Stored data
Lemma parseChars_escapeUnit (c : N) (s : jstring) :
  parseChars (escapeUnit c ++ s) = consTo c (parseChars s).
Proof.
  unfold escapeUnit.
  repeat match goal with
         | |- context [if ?x =? ?k then _ else _] =>
             destruct (N.eqb_spec x k) as [->|?];
             [destruct (parseChars s) as [[t rest]|] eqn:E; cbn; by rewrite E|]
         end.
  destruct (N.ltb_spec c 32).
  - apply parseChars_uEscape. lia.
  - by apply parseChars_literal.
Qed.

Lemma surrogate_range (c : N) :
  isHighSurrogate c || isLowSurrogate c = true → 55296 ≤ c ≤ 57343.
Proof.
  unfold isHighSurrogate, isLowSurrogate.
  rewrite orb_true_iff, !andb_true_iff, !N.leb_le. lia.
Qed.

Lemma surrogate_literal (c : N) (s : jstring) :
  isHighSurrogate c || isLowSurrogate c = true →
  parseChars (c :: s) = consTo c (parseChars s).
Proof.
  intros Hc%surrogate_range. apply parseChars_literal; lia.
Qed.

Lemma surrogate_bound (c : N) :
  isHighSurrogate c || isLowSurrogate c = true → c < 65536.
Proof. intros Hc%surrogate_range. lia. Qed.

(** Reading back a quoted string. *)
Lemma parseChars_quoteUnits (s rest : jstring) :
  parseChars (quoteUnits s ++ 34 :: rest) = Some (s, rest).
Proof.
  remember (length s) as n eqn:Hn.
  assert (length s ≤ n)%nat as Hlen by lia. clear Hn.
  revert s Hlen. induction n as [|n IH]; intros s Hlen.
  { destruct s; [done|simpl in Hlen; lia]. }
  destruct s as [|c s]; [done|]. simpl in Hlen.
  cbn [quoteUnits].
  destruct (isHighSurrogate c) eqn:Hh.
  - destruct s as [|d s].
    + rewrite parseChars_uEscape
        by (apply surrogate_bound; by rewrite Hh).
      done.
    + destruct (isLowSurrogate d) eqn:Hl.
      * cbn [app]. rewrite surrogate_literal by (by rewrite Hh).
        rewrite surrogate_literal by (by rewrite Hl, orb_true_r).
        rewrite IH by (simpl in Hlen; lia). done.
      * rewrite <- app_assoc.
        rewrite parseChars_uEscape by (apply surrogate_bound; by rewrite Hh).
        rewrite IH by lia. done.
  - destruct (isLowSurrogate c) eqn:Hl.
    + rewrite <- app_assoc.
      rewrite parseChars_uEscape
        by (apply surrogate_bound; by rewrite Hl, orb_true_r).
      rewrite IH by lia. done.
    + rewrite <- app_assoc, parseChars_escapeUnit, IH by lia. done.
Qed.

(** *** Numerals *)

Lemma js_string_of_uint (d : Decimal.uint) :
  js (NilEmpty.string_of_uint d) = unitsOf d.
Proof. unfold js. induction d; simpl; by rewrite ?IHd. Qed.

Lemma digitsValue_cons (acc c : N) (s : jstring) :
  isDigit c = true →
  digitsValue acc (c :: s) = digitsValue (10 * acc + (c - 48)) s.
Proof. unfold isDigit. intros Hc. cbn [digitsValue]. by rewrite Hc. Qed.

Lemma digitsValue_unitsOf (acc : N) (d : Decimal.uint) :
  digitsValue acc (unitsOf d) = Some (horner acc d).
Proof.
  revert acc. induction d; intros acc; cbn [unitsOf horner]; [done|..].
  all: rewrite digitsValue_cons by done.
  all: rewrite IHd; do 2 f_equal; lia.
Qed.

Lemma horner_of_lu (acc : N) (d : Decimal.uint) :
  horner acc d
  = acc * 10 ^ DecimalPos.Unsigned.usize d
    + DecimalPos.Unsigned.of_lu (Decimal.rev d).
Proof.
  revert acc. induction d; intros acc; cbn [horner DecimalPos.Unsigned.usize].
  { simpl. rewrite N.pow_0_r. lia. }
  all: unfold Decimal.rev at 1; cbn [Decimal.revapp].
  all: rewrite (DecimalPos.Unsigned.of_lu_revapp d), IHd, N.pow_succ_r'.
  all: cbn [DecimalPos.Unsigned.of_lu]; ring.
Qed.

Lemma horner_to_uint (p : positive) : horner 0 (Pos.to_uint p) = Npos p.
Proof.
  rewrite horner_of_lu, <- DecimalPos.Unsigned.of_uint_alt, DecimalPos.Unsigned.of_to. lia.
Qed.

Lemma to_uint_normal (p : positive) :
  Pos.to_uint p = Decimal.unorm (Pos.to_uint p).
Proof.
  rewrite <- DecimalPos.Unsigned.to_of, DecimalPos.Unsigned.of_to. done.
Qed.

(** A positive number has a first digit, which is not 0. *)
Lemma unitsOf_to_uint (p : positive) :
  ∃ c ds, unitsOf (Pos.to_uint p) = c :: ds ∧ isDigit c = true ∧ c ≠ 48.
Proof.
  pose proof (to_uint_normal p) as Hnorm.
  pose proof (DecimalPos.Unsigned.to_uint_nonzero p) as Hnz.
  destruct (Pos.to_uint p) as [|u|u|u|u|u|u|u|u|u|u] eqn:E;
    try (eexists _, _; split; [reflexivity|]; split; done).
  - exfalso. by apply (DecimalPos.Unsigned.to_uint_nonnil p).
  - exfalso. rewrite DecimalFacts.unorm_D0 in Hnorm. unfold Decimal.unorm in Hnorm.
    destruct (Decimal.nzhead u) eqn:En.
    all: try done.
    injection Hnorm as <-. by apply (DecimalFacts.nzhead_nonzero u u).
Qed.

Lemma isDigit_unitsOf (d : Decimal.uint) :
  Forall (λ c, isDigit c = true) (unitsOf d).
Proof. induction d; simpl; by constructor. Qed.

Lemma spanDigits_app (ds rest : jstring) :
  Forall (λ c, isDigit c = true) ds → terminated rest →
  spanDigits (ds ++ rest) = (ds, rest).
Proof.
  intros Hds Hrest. induction Hds as [|c ds Hc _ IH]; simpl.
  - destruct rest as [|c rest]; [done|]. simpl. by destruct Hrest as [-> _].
  - by rewrite Hc, IH.
Qed.

Lemma showZ_pos (p : positive) : showZ (Zpos p) = unitsOf (Pos.to_uint p).
Proof.
  unfold showZ. simpl Z.to_int. unfold NilZero.string_of_int.
  unfold NilZero.string_of_uint.
  destruct (Pos.to_uint p) eqn:E; try (by rewrite js_string_of_uint).
  by destruct (DecimalPos.Unsigned.to_uint_nonnil p).
Qed.

Lemma showZ_neg (p : positive) :
  showZ (Zneg p) = 45 :: unitsOf (Pos.to_uint p).
Proof.
  unfold showZ. simpl Z.to_int. unfold NilZero.string_of_int.
  unfold NilZero.string_of_uint.
  destruct (Pos.to_uint p) eqn:E;
    try (by unfold js; simpl; fold (js (NilEmpty.string_of_uint u));
         rewrite js_string_of_uint).
  by destruct (DecimalPos.Unsigned.to_uint_nonnil p).
Qed.

Lemma isDigit_range (c : N) : isDigit c = true ↔ 48 ≤ c ≤ 57.
Proof. unfold isDigit. rewrite andb_true_iff, !N.leb_le. lia. Qed.

Lemma parseNumber_digits (neg : bool) (c : N) (ds rest : jstring) (n : N) :
  isDigit c = true →
  c ≠ 48 ∨ ds = [] →
  Forall (λ c, isDigit c = true) ds →
  terminated rest →
  digitsValue 0 (c :: ds) = Some n →
  parseNumber ((if neg then [45] else []) ++ c :: ds ++ rest)
  = Some (VNum (if neg then - Z.of_N n else Z.of_N n), rest).
Proof.
  intros Hc Hlead Hds Hrest Hval.
  assert (spanDigits (c :: ds ++ rest) = (c :: ds, rest)) as Hspan.
  { apply (spanDigits_app (c :: ds)); [by constructor|done]. }
  assert ((c =? 48) && negb (isEmpty ds) = false) as Hzero.
  { destruct Hlead as [Hne| ->]; [|by rewrite andb_false_r].
    apply N.eqb_neq in Hne. by rewrite Hne. }
  assert (parseNumber ((if neg then [45] else []) ++ c :: ds ++ rest)
          = match rest with
            | x :: _ =>
                if (x =? 46) || (x =? 101) || (x =? 69) then None
                else Some (VNum (if neg then - Z.of_N n else Z.of_N n), rest)
            | [] => Some (VNum (if neg then - Z.of_N n else Z.of_N n), rest)
            end) as ->.
  { unfold parseNumber. destruct neg.
    - cbn [app]. rewrite N.eqb_refl, Hspan, Hzero, Hval.
      by destruct rest.
    - cbn [app].
      replace (c =? 45) with false
        by (symmetry; apply N.eqb_neq; apply isDigit_range in Hc; lia).
      rewrite Hspan, Hzero, Hval. by destruct rest. }
  destruct rest as [|x rest]; [done|].
  destruct Hrest as (_ & H46 & H101 & H69).
  apply N.eqb_neq in H46, H101, H69. by rewrite H46, H101, H69.
Qed.
Definition set_size (size : Z) (n : Node) : Node :=
  let i := info n in
  {| info := FileInfo.Make (FileInfo.Name i) size
               (FileInfo.Mode i) (FileInfo.Atime_ns i) (FileInfo.Mtime_ns i)
               (FileInfo.Ctime_ns i) (FileInfo.Nlink i)
               (FileInfo.Uid i) (FileInfo.Gid i);
     data := firstn (Z.to_nat size) (data n); entries := entries n |}.

Definition on_handle (f : option os_File) (change : Node -> Node) (w : W)
  : option Error * W :=
  match handle_of f w with
  | Some (k, n) => (None, update_handle k (change n) w)
  | None => (Some (Errno EBADF), w)
  end.

Definition read_at (f : option os_File) (b : list Byte.byte) (off : Z) (w : W)
  : list Byte.byte * Z * option Error :=
  match handle_of f w with
  | Some (_, n) =>
      let got := firstn (List.length b) (skipn (Z.to_nat off) (data n)) in
      (got, len got, if len got <? len b then Some EOF else None)
  | None => ([], 0, Some (Errno EBADF))
  end.

Definition readdir (f : option os_File) (count : Z) (w : W)
  : (list FileInfo.t * option Error) * W :=
  match handle_of f w with
  | Some (k, n) =>
      ((firstn (Z.to_nat count) (entries n), None),
       update_handle k
         {| info := info n; data := data n;
            entries := skipn (Z.to_nat count) (entries n) |} w)
  | None => (([], Some (Errno EBADF)), w)
  end.

Definition rename (old new : string) (w : W) : option Error * W :=
  match path_error "rename" old w with
  | Some e => (Some e, w)
  | None =>
      match lookup String.eqb old (nodes w) with
      | Some n =>
          (None,
           with_nodes w
             ((new, n) :: remove String.eqb new (remove String.eqb old (nodes w))))
      | None => (None, w)
      end
  end.

Definition unlink (p : string) (w : W) : Z * W :=
  match path_error "unlink" p w with
  | Some e => (OsErrorToErrno (Some e), w)
  | None => (0, with_nodes w (remove String.eqb p (nodes w)))
  end.

Definition answer R (c : Call R) (w : W) : R * W :=
  match c in Call R0 return R0 * W with
  | os_Lstat p =>
      match path_error "lstat" p w with
      | Some e => ((None, Some e), w)
      | None =>
          (match lookup String.eqb p (nodes w) with
           | Some n => (Some (info n), None)
           | None => (None, None)
           end, w)
      end
  | os_Open p => open_path p 0 0 w
  | os_OpenFile p flag perm => open_path p flag perm w
  | os_Chmod p _ => (path_error "chmod" p w, w)
  | os_Chown p _ _ => (path_error "chown" p w, w)
  | os_Truncate p _ => (path_error "truncate" p w, w)
  | os_Chtimes p _ _ => (path_error "chtimes" p w, w)
  | os_Readlink p => ((p, path_error "readlink" p w), w)
  | os_Mkdir p _ => (None, w)
  | os_Symlink _ _ => (None, w)
  | os_Rename old new => rename old new w
  | os_Link old _ => (path_error "link" old w, w)
  | os_Remove p => (path_error "remove" p w, w)
  | File_Readdir f count => readdir f count w
  | File_ReadAt f b off => (read_at f b off w, w)
  | File_WriteAt f b _ =>
      match handle_of f w with
      | Some _ => ((len b, None), w)
      | None => ((0, Some (Errno EBADF)), w)
      end
  | File_Close f =>
      match handle_of f w with
      | Some (k, _) => (None, with_handles w (remove Z.eqb k (handles w)))
      | None => (Some (Errno EBADF), w)
      end
  | File_Fd f => (match f with Some f' => fd f' | None => -1 end, w)
  | File_Chmod f mode => on_handle f (set_mode mode) w
  | File_Chown f uid gid => on_handle f (set_owner uid gid) w
  | File_Stat f =>
      match handle_of f w with
      | Some (_, n) => ((Some (info n), None), w)
      | None => ((None, Some (Errno EBADF)), w)
      end
  | syscall_Mknod p _ _ => (0, w)
  | syscall_Unlink p => unlink p w
  | syscall_Rmdir p => (path_errno p w, w)
  | syscall_Access p _ => (path_errno p w, w)
  | syscall_Fsync k =>
      (match lookup Z.eqb k (handles w) with Some _ => 0 | None => EBADF end, w)
  | syscall_Ftruncate k size =>
      match lookup Z.eqb k (handles w) with
      | Some n => (0, update_handle k (set_size size n) w)
      | None => (EBADF, w)
      end
  | fuse_GetXAttr p _ => (([], path_errno p w), w)
  | fuse_ListXAttr p => (([], path_errno p w), w)
  | fuse_Removexattr p _ => (path_errno p w, w)
  | AllocBuffer _ size => (repeat Byte.x00 (Z.to_nat size), w)
  | make_chan _ =>
      (next_chan w,
       {| nodes := nodes w; forbidden := forbidden w; handles := handles w;
          next_fd := next_fd w; next_chan := S (next_chan w) |})
  | chan_send _ _ => (tt, w)
  | chan_close _ => (tt, w)
  | go _ => (tt, w)
  end.
(** * The reactivity core of Vue 2.6.10: Dep, Watcher, scheduler, Observer

    A shallow embedding of
      - src/core/observer/watcher.js   (Watcher: get, addDep, cleanupDeps,
                                        update, run),
      - src/core/observer/scheduler.js (queueWatcher, flushSchedulerQueue,
                                        resetSchedulerState),
      - src/core/observer/index.js     (observe, Observer, defineReactive,
                                        reactiveSetter, set),
    and of the parts of src/core/observer/dep.js and src/core/util they call.

    JavaScript objects are references.  A Dep is named by its [id], a Watcher
    by its [id]; the mutable records they point to live in finite maps of
    the state, so that two places holding the same Dep or Watcher see the
    same record. *)

From stdpp Require Import gmap list strings sorting pretty.

(** ** JavaScript values *)

(** Numbers are the integers together with NaN; an object or array is a
    reference into the heap. *)
Inductive Value : Type :=
| VUndefined
| VNull
| VBool (b : bool)
| VNum (z : Z)
| VNaN
| VStr (s : string)
| VObj (a : nat).

Global Instance Value_eq_dec : EqDecision Value.
Proof. solve_decision. Defined.

(** [a === b] *)
Definition strict_eq (a b : Value) : bool :=
  match a, b with
  | VUndefined, VUndefined => true
  | VNull, VNull => true
  | VBool x, VBool y => bool_decide (x = y)
  | VNum x, VNum y => bool_decide (x = y)
  | VNaN, _ | _, VNaN => false
  | VStr x, VStr y => bool_decide (x = y)
  | VObj x, VObj y => bool_decide (x = y)
  | _, _ => false
  end.

(** Modelled from the spec: [isObject] of src/core/util (shared/util.js is
    not among the sources).  "the value is a primitive (not an
    object/array)": [obj !== null && typeof obj === 'object']. *)
Definition isObject (v : Value) : bool :=
  match v with VObj _ => true | _ => false end.

(** How a call ends: it returns, or it throws a value. *)
Inductive Completion : Type :=
| Normal
| Throws (e : Value).

(** Where [handleError] was called from (its [info] argument). *)
Inductive ErrSite : Type := InGetter | InCallback.

Global Instance ErrSite_eq_dec : EqDecision ErrSite.
Proof. solve_decision. Defined.

(** What an observer of the running system sees, in order. *)
Inductive Event : Type :=
| EvRun (w : nat)                      (* the flush loop calls watcher.run() *)
| EvCall (w : nat) (v old : Value)     (* this.cb.call(this.vm, value, oldValue) *)
| EvError (e : Value) (w : nat) (s : ErrSite)   (* handleError(e, vm, info) *)
| EvWarn (w : nat)                     (* warn('You may have an infinite update loop ...') *)
| EvHooks (q : list nat).              (* callUpdatedHooks(updatedQueue) *)

Global Instance Event_eq_dec : EqDecision Event.
Proof. solve_decision. Defined.

(** process.env.NODE_ENV and config.async *)
Record Config : Type := mkConfig { production : bool; async : bool }.

(** scheduler.js, line 15 *)
Definition MAX_UPDATE_COUNT : nat := 100.

Section Core.

(** The reactive data as user code sees it.  User code (a getter, a
    callback, a hook) meets the core at two points only: reading a reactive
    property calls [dep.depend()], writing one calls [dep.notify()]. *)
Context {W : Type}.
Variable cfg : Config.

(** One evaluation of [this.getter.call(vm, vm)]: the Deps whose [depend()]
    the property getters call, in order, and how the call ends ([inl v]:
    returns [v]; [inr e]: throws [e] after the reads). *)
Record Eval : Type := mkEval { reads : list nat; outcome : Value + Value }.

(** User code that writes: each action changes the data and calls
    [notify()] on the Deps of the properties it assigned, then goes on. *)
Inductive Script : Type :=
| Done
| Throw (e : Value)
| Act (a : W → W * list nat) (k : W → Script).

(** watcher.js, class Watcher.  [this.id] is the key of the record in
    [watchers]; [this.deps]/[this.newDeps] hold Deps (by id),
    [this.depIds]/[this.newDepIds] their ids. *)
Record Watcher : Type := mkWatcher {
  deep : bool;
  user : bool;
  lazy : bool;
  sync : bool;
  before : option Script;
  dirty : bool;
  active : bool;
  deps : list nat;
  newDeps : list nat;
  depIds : gset nat;
  newDepIds : gset nat;
  getter : W → Eval;
  cb : Value → Value → Script;
  value : Value
}.

(** scheduler.js, lines 17-23.  [has] holds the ids [i] with
    [has[i] != null]; [ticks] counts the [nextTick(flushSchedulerQueue)]
    callbacks handed to the host and not yet run. *)
Record Sched : Type := mkSched {
  queue : list nat;
  has : gset nat;
  circular : gmap nat nat;
  waiting : bool;
  flushing : bool;
  index : nat;
  ticks : nat
}.

Record State : Type := mkState {
  world : W;
  subs : gmap nat (list nat);          (* dep.subs of every Dep *)
  watchers : gmap nat Watcher;
  targetStack : list (option nat);     (* Dep.target is its top *)
  sched : Sched;
  log : list Event
}.

Definition Proc : Type := State → option (State * Completion).
(** * Quick Survey: the survey runner (script.js) and the categories
    service (server.js), embedded as pure state-passing functions.

    Every event handler of the two programs becomes a function from the
    state before the event to the state after it.  JavaScript values are
    kept as the code has them: the answers object is a finite map keyed by
    question id, an answer is a string or a number, array indices are
    integers with the bounds tests written out, and a handler that throws
    stops at the statement that throws. *)

From stdpp Require Import gmap strings list pretty.
From Stdlib Require Import ZArith Ascii.

Local Open Scope Z_scope.

(** ** JavaScript and browser primitives used by both programs *)

Module JS.

(** [arr[i]] for a number [i]: [undefined] outside the array. *)
Definition index {A} (arr : list A) (i : Z) : option A :=
  if i <? 0 then None else arr !! Z.to_nat i.

Definition dquote : ascii := "034"%char.
Definition backslash : ascii := "092"%char.

Definition string_eqb (a b : string) : bool := bool_decide (a = b).

(** A string is a sequence of code units below 256 (Basic Latin and
    Latin-1); characters are compared through their codes. *)
Definition code (c : ascii) : N := N_of_ascii c.

Definition nbsp : ascii := "160"%char.

(** White space removed by [String.prototype.trim]: tab, line feed,
    vertical tab, form feed, carriage return, space and the no-break
    space (the white space and line terminators below 256). *)
Definition is_space (c : ascii) : bool :=
  let n := code c in
  ((9 <=? n) && (n <=? 13) || (n =? 32) || (n =? 160))%N.

Fixpoint trimStart (s : string) : string :=
  match s with
  | EmptyString => EmptyString
  | String c r => if is_space c then trimStart r else s
  end.

Definition is_empty (s : string) : bool :=
  match s with EmptyString => true | String _ _ => false end.

Fixpoint trimEnd (s : string) : string :=
  match s with
  | EmptyString => EmptyString
  | String c r =>
      let r' := trimEnd r in
      if is_space c && is_empty r' then EmptyString else String c r'
  end.

Definition trim (s : string) : string := trimEnd (trimStart s).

— TASK TO COMPLETE —
Show every line above in which the word "lookup" appears.

— WRITTEN SOLUTION —
      match lookup String.eqb old (nodes w) with
          (match lookup String.eqb p (nodes w) with
      (match lookup Z.eqb k (handles w) with Some _ => 0 | None => EBADF end, w)
      match lookup Z.eqb k (handles w) with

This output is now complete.